Here is a controversial book (http://www.amazon.com/Secrets-Cabales-Serrada-Escrima-Series/dp/0804831815) (see reviews) about Angel Cabales style.

Owen Sparks
July 7, 2012, 09:41 PM
Interesting videos, but the chances against you getting in a real stick on stick self-defense situation against a skilled criminal assailant are astronomical. I prefer to focus on the 99.9% probability that even if the bad guy has a stick he will not know much beyond how to hit. Case in point, I live near a city with a day time population of about 100,000 and there are probably not 50 people here capable of blocking and trapping with a stick and I KNOW MOST ALL OF THEM. Highly trained martial artists are disciplined people that will NOT be out mugging folks and initiating aggression against peaceful strangers. If you will just learn the basics of how to hit and move it will put you way ahead of at least 999 out of a thousand potential criminal assailants. The stick against stick interaction is fun but should not be the focus of your training because it will never happen outside of class.

Nematocyst
July 7, 2012, 09:59 PM
Owen, I very much agree, and didn't mean to imply by posting the link to the video means that I'm concerned about stick-on-stick. In the Philippines, it's an issue, but not where I live. (Especially where I live; Escrima is not taught within 100 mi of here at least.)
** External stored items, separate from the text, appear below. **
(** [for x in xs: body(x)] *)
Fixpoint for_each {St X} (body : X → M St unit) (xs : list X) : M St unit :=
  match xs with
  | [] => ret ()
  | x :: xs' => (body x ;;; for_each body xs')%py
  end.

(** [o is x], for [o] the result of [dict.get] ([None] when the key is
    missing) and [x] an object. *)
Definition py_is (o : option loc) (x : loc) : bool :=
  match o with
  | Some y => bool_decide (y = x)
  | None => false
  end.

(** ** [basyx/aas/model/provider.py] *)

(** An [Identifiable] as a method receives it: the object's identity and
    the value of its [id] attribute at the time of the call. *)
Record Identifiable := mkIdentifiable { self : loc; id : string }.

(** [AbstractObjectProvider]: the abstract method [get_identifiable].  A
    provider may be a remote client, so a lookup is a method like any other
    and returns the provider's state after the call. *)
Class AbstractObjectProvider (P : Type) :=
  get_identifiable : string → M P loc.

(** [AbstractObjectProvider.get] *)
Definition get `{AbstractObjectProvider P}
    (identifier : string) (default : option loc) : M P (option loc) :=
  λ p, match get_identifiable identifier p with
       | (p', Ok x) => (p', Ok (Some x))
       | (p', Raise KeyError) => (p', Ok default)
       | (p', Raise e) => (p', Raise e)
       end.

Module DictObjectStore.

(** [_backend] as a finite map: which object is stored under which
    identifier.  The order in which a [dict] keeps its entries is not part
    of this record; what depends on it ([__iter__], [as_environment], the
    place an entry takes when it is removed and added again) is stated on
    [OrderedStore] below. *)
Record t := mk { _backend : gmap string loc }.

(** [__init__] with no objects *)
Definition empty : t := {| _backend := ∅ |}.

(** [return self._backend[identifier]] *)
Definition get_identifiable (identifier : string) : M t loc :=
  λ s, match _backend s !! identifier with
       | Some x => (s, Ok x)
       | None => (s, Raise KeyError)
       end.

Definition add (x : Identifiable) : M t unit :=
  λ s, if bool_decide (is_Some (_backend s !! id x))
          && negb (py_is (_backend s !! id x) (self x))
       then (s, Raise KeyError)
       else ({| _backend := <[id x := self x]> (_backend s) |}, Ok ()).

Definition discard (x : Identifiable) : M t unit :=
  λ s, if py_is (_backend s !! id x) (self x)
       then ({| _backend := delete (id x) (_backend s) |}, Ok ())
       else (s, Ok ()).

(** The argument of [__contains__] is any object. *)
Inductive object :=
| PyStr (k : string)
| PyIdentifiable (x : Identifiable)
| PyOther.

Definition __contains__ (x : object) (s : t) : bool :=
  match x with
  | PyStr k => bool_decide (is_Some (_backend s !! k))
  | PyIdentifiable x => py_is (_backend s !! id x) (self x)
  | PyOther => false
  end.

Definition __len__ (s : t) : nat := size (_backend s).

(** [AbstractObjectStore.update] *)
Definition update (other : list Identifiable) : M t unit :=
  for_each add other.

(** [__init__(objects)] *)
Definition init (objects : list Identifiable) : t * result unit :=
  for_each add objects empty.

End DictObjectStore.

#[global] Instance DictObjectStore_provider :
  AbstractObjectProvider DictObjectStore.t := DictObjectStore.get_identifiable.

Module ObjectProviderMultiplexer.
Section Multiplexer.
Context `{AbstractObjectProvider P}.

(** [self.providers]: the providers in list order, each with its state. *)
Record t := mk { providers : list P }.

(** [__init__(registries)]: [None] stands for the empty list. *)
Definition init (registries : option (list P)) : t :=
  {| providers := default [] registries |}.

(** The [for] loop of [get_identifiable] over the providers still to be
    asked; it returns them as the calls leave them. *)
Fixpoint lookup_loop (identifier : string) (ps : list P)
    : list P * result loc :=
  match ps with
  | [] => ([], Raise KeyError)
  | provider :: rest =>
      match get_identifiable identifier provider with
      | (provider', Raise KeyError) =>
          let '(rest', r) := lookup_loop identifier rest in
          (provider' :: rest', r)
      | (provider', r) => (provider' :: rest, r)
      end
  end.

Definition get_identifiable (identifier : string) : M t loc :=
  λ m, let '(ps, r) := lookup_loop identifier (providers m) in
       ({| providers := ps |}, r).

End Multiplexer.
Arguments t P : clear implicits.
End ObjectProviderMultiplexer.

#[global] Instance ObjectProviderMultiplexer_provider
    `{AbstractObjectProvider P} :
  AbstractObjectProvider (ObjectProviderMultiplexer.t P) :=
  ObjectProviderMultiplexer.get_identifiable.

(** ** [DictObjectStore] with the order of its entries

    The methods above do not depend on the order in which a [dict] keeps
    its entries, and [gmap] has none.  [__iter__] and [as_environment] walk
    through [self._backend.values()], which a [dict] gives in the order the
    keys were first inserted.  Here is the store again on such a [dict];
    the theorems below show that the two agree. *)

Module OrderedStore.

(** A [dict]: its entries in insertion order. *)
Definition dict := list (string * loc).

(** [d.get(k)] *)
Fixpoint dict_get (k : string) (d : dict) : option loc :=
  match d with
  | [] => None
  | (k', v) :: d' => if decide (k' = k) then Some v else dict_get k d'
  end.

(** [d[k] = v]: a key already there keeps its place and takes the new
    value, a new key goes to the end. *)
Fixpoint dict_set (k : string) (v : loc) (d : dict) : dict :=
  match d with
  | [] => [(k, v)]
  | (k', v') :: d' =>
      if decide (k' = k) then (k', v) :: d' else (k', v') :: dict_set k v d'
  end.

(** [del d[k]] for a key that is there. *)
Fixpoint dict_del (k : string) (d : dict) : dict :=
  match d with
  | [] => []
  | (k', v') :: d' =>
      if decide (k' = k) then d' else (k', v') :: dict_del k d'
  end.

Record t := mk { _backend : dict }.

Definition empty : t := {| _backend := [] |}.

Definition get_identifiable (identifier : string) : M t loc :=
  λ s, match dict_get identifier (_backend s) with
       | Some x => (s, Ok x)
       | None => (s, Raise KeyError)
       end.

Definition add (x : Identifiable) : M t unit :=
  λ s, if bool_decide (is_Some (dict_get (id x) (_backend s)))
          && negb (py_is (dict_get (id x) (_backend s)) (self x))
       then (s, Raise KeyError)
       else ({| _backend := dict_set (id x) (self x) (_backend s) |}, Ok ()).

Definition discard (x : Identifiable) : M t unit :=
  λ s, if py_is (dict_get (id x) (_backend s)) (self x)
       then ({| _backend := dict_del (id x) (_backend s) |}, Ok ())
       else (s, Ok ()).

Definition __len__ (s : t) : nat := List.length (_backend s).

(** [iter(self._backend.values())], as the list it runs through. *)
Definition __iter__ (s : t) : list loc := (_backend s).*2.

(** The store of the first model with the same entries. *)
Definition to_store (s : t) : DictObjectStore.t :=
  {| DictObjectStore._backend := list_to_map (_backend s) |}.

(** A [dict] holds a key once. *)
Definition well_formed (s : t) : Prop := NoDup (_backend s).*1.

Section Environment.

(** [isinstance(obj, AssetAdministrationShell)], [isinstance(obj,
    Submodel)] and [isinstance(obj, ConceptDescription)]: the classes are
    defined in [types.py], which is not part of the excerpt. *)
Variables is_shell is_submodel is_concept_description : loc → bool.

(** [Environment(asset_administration_shells, submodels,
    concept_descriptions)] *)
Record Environment := mkEnvironment {
  asset_administration_shells : list loc;
  submodels : list loc;
  concept_descriptions : list loc;
}.

(** One turn of the loop of [as_environment]. *)
Definition sort_object (lists : list loc * list loc * list loc) (obj : loc)
    : list loc * list loc * list loc :=
  let '(shells, sms, cds) := lists in
  if is_shell obj then ((shells ++ [obj])%list, sms, cds)
  else if is_submodel obj then (shells, (sms ++ [obj])%list, cds)
  else if is_concept_description obj then (shells, sms, (cds ++ [obj])%list)
  else (shells, sms, cds).

Definition as_environment (s : t) : Environment :=
  let '(shells, sms, cds) := foldl sort_object ([], [], []) (__iter__ s) in
  {| asset_administration_shells := shells;
     submodels := sms;
     concept_descriptions := cds |}.

End Environment.

End OrderedStore.

(** ** [basyx/aas/util/identification.py] *)

(** *** String formatting *)

(** Truth value of a [str] and of an [int]. *)
Definition str_bool (s : string) : bool :=
  match s with
  | EmptyString => false
  | String _ _ => true
  end.
Definition int_bool (n : nat) : bool := negb (Nat.eqb n 0).

(** Left padding with ["0"] up to [width], as the [0w] of a format
    specification does for a number without sign. *)
Fixpoint zeros (n : nat) : string :=
  match n with
  | O => ""
  | S n' => String "0" (zeros n')
  end.
Definition zero_pad (width : nat) (digits : string) : string :=
  zeros (width - String.length digits) ++ digits.

(** ['{:04d}'.format(n)] *)
Definition format_04d (n : nat) : string :=
  zero_pad 4 (NilZero.string_of_uint (Nat.to_uint n)).

Definition hex_digit (d : nat) : ascii :=
  match d with
  | 0 => "0" | 1 => "1" | 2 => "2" | 3 => "3" | 4 => "4" | 5 => "5"
  | 6 => "6" | 7 => "7" | 8 => "8" | 9 => "9" | 10 => "A" | 11 => "B"
  | 12 => "C" | 13 => "D" | 14 => "E" | _ => "F"
  end%char.

Fixpoint hex_digits (fuel n : nat) (acc : string) : string :=
  match fuel with
  | O => acc
  | S fuel' =>
      let acc' := String (hex_digit (n mod 16)) acc in
      if Nat.eqb (n / 16) 0 then acc' else hex_digits fuel' (n / 16) acc'
  end.

(** ['{:02X}'.format(n)] *)
Definition format_02X (n : nat) : string :=
  zero_pad 2 (hex_digits (S n) n "").

(** *** The translation table of [_quote_iri_segment] *)

(** [ord(c)]; for an ASCII character also [c.encode()[0]]. *)
Definition ord (c : ascii) : nat := nat_of_ascii c.

(** The double quote, character 34. *)
Definition double_quote : ascii := "034"%char.

(** The characters of the list comprehension, in source order. *)
Definition quoted_characters : list ascii :=
  [ ":"; "["; "]"; "@";
    "!"; "$"; "'"; "("; ")"; "*"; "+"; ","; ";";
    " "; double_quote; "<"; ">"; "\"; "^"; "`"; "{"; "|"; "}" ]%char.

(** [range(start, stop)] *)
Definition range (start stop : nat) : list nat := seq start (stop - start).

(** [d.update({k: v for ...})]: later entries replace earlier ones. *)
Definition dict_update {V} (d : gmap nat V) (kvs : list (nat * V))
    : gmap nat V :=
  foldl (λ d kv, <[kv.1 := kv.2]> d) d kvs.
(** * filefinder: a shallow embedding of [_filefinder.py]

    The development follows the module top to bottom: first the Python and
    pandas values the module manipulates, then the helpers it imports from
    [utils], then [FinderBase], [Finder], [FileFinder] and [FileContainer].
    The file system ([glob.glob]), the template engine ([str.format] and
    [parse.compile]) and the key extractor are parameters of the development:
    every theorem holds for each state of the file system and each engine. *)

From Stdlib Require Import String Ascii List ZArith NArith Lia Sorting Permutation Bool.
From stdpp Require Import base option gmap strings list.
Import ListNotations.
Open Scope string_scope.
Open Scope list_scope.

(** ** Python values *)

(** The exceptions the module raises or lets through.  [KeyError key] has
    the key as its argument; [KeyErrorMissing labels] is the [KeyError]
    pandas raises when it looks up or drops several labels at once, whose
    message names the labels that are missing. *)
Inductive exn : Type :=
| ValueError (msg : string)
| KeyError (key : string)
| KeyErrorMissing (labels : list string)
| IndexError (msg : string)
| TypeError (msg : string)
| AttributeError (msg : string).

(** A computation that returns a value or raises. *)
Definition result (A : Type) : Type := exn + A.

Definition ret {A} (a : A) : result A := inr a.
Definition raise {A} (e : exn) : result A := inl e.

Definition bind {A B} (m : result A) (k : A -> result B) : result B :=
  match m with
  | inl e => inl e
  | inr a => k a
  end.

Notation "'let*' x ':=' m 'in' k" := (bind m (fun x => k))
  (at level 10, x name, m at level 100, k at level 200).
Notation "'let*' ' p ':=' m 'in' k" := (bind m (fun x => let 'p := x in k))
  (at level 10, p pattern, m at level 100, k at level 200).

(** A Python [dict] with string keys: the items in insertion order. *)
Definition dict (V : Type) : Type := list (string * V).

Fixpoint dict_get {V} (d : dict V) (k : string) : option V :=
  match d with
  | [] => None
  | (k', v) :: d' => if String.eqb k' k then Some v else dict_get d' k
  end.

(** [d[k] = v]: an existing key keeps its position, a new one goes last. *)
Fixpoint dict_set {V} (d : dict V) (k : string) (v : V) : dict V :=
  match d with
  | [] => [(k, v)]
  | (k', v') :: d' =>
      if String.eqb k' k then (k', v) :: d' else (k', v') :: dict_set d' k v
  end.

(** [d.update] with keyword arguments. *)
Definition dict_update {V} (d kw : dict V) : dict V :=
  fold_left (fun acc kv => dict_set acc (fst kv) (snd kv)) kw d.

(** A keyword value of [find]: a string, or a list of candidate strings. *)
Inductive kwvalue : Type :=
| VStr (s : string)
| VList (l : list string).

(** ** Natural ordering of paths *)

(** One element of a natural key: a run of non-digits, kept as text, or a
    run of digits, read as an integer. *)
Inductive natural_key : Type :=
| KText (s : string)
| KNum (n : N).

Definition digit_of (c : ascii) : option N :=
  let n := N_of_ascii c in
  if ((48 <=? n) && (n <=? 57))%N then Some (n - 48)%N else None.

(** The scanner is inside a run of non-digits or inside a run of digits. *)
Inductive run : Type :=
| InText (acc : string)
| InNum (acc : N).

Fixpoint scan_runs (st : run) (s : string) : list natural_key :=
  match s with
  | EmptyString =>
      match st with
      | InText t => [KText t]
      | InNum n => [KNum n; KText ""]
      end
  | String c s' =>
      match st, digit_of c with
      | InText t, Some d => KText t :: scan_runs (InNum d) s'
      | InText t, None => scan_runs (InText (t +:+ String c "")) s'
      | InNum n, Some d => scan_runs (InNum (10 * n + d)%N) s'
      | InNum n, None => KNum n :: scan_runs (InText (String c "")) s'
      end
  end.

(** Modelled from the spec: [natural_keys] lives in [utils], which is not
    part of the sources at hand.  The spec splits a path into runs of digits
    and non-digits, digit runs being compared numerically and non-digit runs
    lexically.  The runs alternate, the first and the last one being a
    (possibly empty) run of non-digits, so that a digit run always meets a
    digit run in a comparison. *)
Definition natural_keys (text : string) : list natural_key :=
  scan_runs (InText "") text.

(** Comparison of two runs.  Python raises [TypeError] on an [int] against a
    [str]; two natural keys never meet that way ([keys_compare_py] below
    keeps the error), and the order puts text first there. *)
Definition key_compare (a b : natural_key) : comparison :=
  match a, b with
  | KText s, KText t => String.compare s t
  | KNum n, KNum m => N.compare n m
  | KText _, KNum _ => Lt
  | KNum _, KText _ => Gt
  end.

(** Python's comparison of two lists: the first differing element decides,
    a proper prefix is smaller. *)
Fixpoint keys_compare (k1 k2 : list natural_key) : comparison :=
  match k1, k2 with
  | [], [] => Eq
  | [], _ :: _ => Lt
  | _ :: _, [] => Gt
  | a :: k1', b :: k2' =>
      match key_compare a b with
      | Eq => keys_compare k1' k2'
      | c => c
      end
  end.

Definition natural_compare (p q : string) : comparison :=
  keys_compare (natural_keys p) (natural_keys q).

Definition natural_ltb (p q : string) : bool :=
  match natural_compare p q with Lt => true | _ => false end.

(** [p] comes no later than [q] in natural order. *)
Definition natural_le (p q : string) : Prop := natural_compare p q <> Gt.

(** The comparison as Python runs it: the first position where the two
    lists differ decides, and an [int] against a [str] there is a
    [TypeError], here [None]. *)
Definition key_compare_py (a b : natural_key) : option comparison :=
  match a, b with
  | KText s, KText t => Some (String.compare s t)
  | KNum n, KNum m => Some (N.compare n m)
  | _, _ => None
  end.

Fixpoint keys_compare_py (k1 k2 : list natural_key) : option comparison :=
  match k1, k2 with
  | [], [] => Some Eq
  | [], _ :: _ => Some Lt
  | _ :: _, [] => Some Gt
  | a :: k1', b :: k2' =>
      match key_compare_py a b with
      | Some Eq => keys_compare_py k1' k2'
      | c => c
      end
  end.

(** The shape of a natural key: text and numbers in turn, text first. *)
Fixpoint text_first (k : list natural_key) : Prop :=
  match k with
  | KText _ :: k' =>
      match k' with
      | [] => True
      | KNum _ :: k'' => text_first k''
      | KText _ :: _ => False
      end
  | _ => False
  end.

(** [sorted(paths, key=natural_keys)]: Python's sort is stable, an element
    goes in front of the first later element that is not smaller. *)
Fixpoint sorted_insert (x : string) (l : list string) : list string :=
  match l with
  | [] => [x]
  | y :: l' => if natural_ltb y x then y :: sorted_insert x l' else x :: y :: l'
  end.

Definition sorted_natural (paths : list string) : list string :=
  fold_right sorted_insert [] paths.

(** ** The part of pandas the module uses *)

(** A cell of a frame: a string, or one of the two fillers pandas puts where
    a value is missing ([None] in ragged input, [nan] after a concatenation
    of frames over different columns). *)
Inductive cell : Type :=
| Str (s : string)
| PyNone
| NaN.

(** [str(x)] of a cell. *)
Definition cell_str (c : cell) : string :=
  match c with
  | Str s => s
  | PyNone => "None"
  | NaN => "nan"
  end.

(** A [DataFrame]: named columns and rows of cells.  The index labels are
    left out: the module reads rows by position only ([iloc], boolean
    masks), so [reset_index(drop=True)] is the identity here. *)
Record DataFrame : Type := mkDataFrame {
  columns : list string;
  rows : list (list cell)
}.

Definition reset_index (d : DataFrame) : DataFrame := d.

Definition pad_row (width : nat) (r : list cell) : list cell :=
  r ++ repeat PyNone (width - length r).

Definition data_width (data : list (list cell)) : nat :=
  fold_right (fun r m => Nat.max (length r) m) 0 data.

Definition pd_width_msg : string := "columns passed, passed data had other columns".

(** [pd.DataFrame(data, columns=cols)] on a list of rows: short rows are
    filled up with [None], and the width of the data has to be the number of
    column names. *)
Definition pd_DataFrame (data : list (list cell)) (cols : list string)
  : result DataFrame :=
  match data with
  | [] => ret (mkDataFrame cols [])
  | _ :: _ =>
      let width := data_width data in
      if Nat.eqb width (length cols)
      then ret (mkDataFrame cols (map (pad_row width) data))
      else raise (ValueError pd_width_msg)
  end.

Fixpoint index_of (k : string) (cols : list string) : option nat :=
  match cols with
  | [] => None
  | c :: cols' =>
      if String.eqb c k then Some 0
      else match index_of k cols' with
           | Some i => Some (S i)
           | None => None
           end
  end.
My interest in that video and other escrima/kali/arni videos is in basic strikes and blocks that could be used against knives or hands, and the way Angel manipulated and used the space.

Owen Sparks
July 7, 2012, 10:43 PM
Any opportunity to train with a stick is good. My point is that we should not get so caught up in the sporting aspects of stick fighting that really amount to a voluntary duel between martial artists using very light pieced of rattan. That sort of thing is not going to happen in the Wall-Mart parking lot. Some thug with a knife demanding your wallet is a thousand times more likely. You need to train to hit hard with the heaviest stick that you can handle to end the threat. Ever handle a fencing foil? it feels like a car antena in your hand compaired to a real sword. That is what rattan feels like after training with a solid piece of osage, hickory or a steel pipe.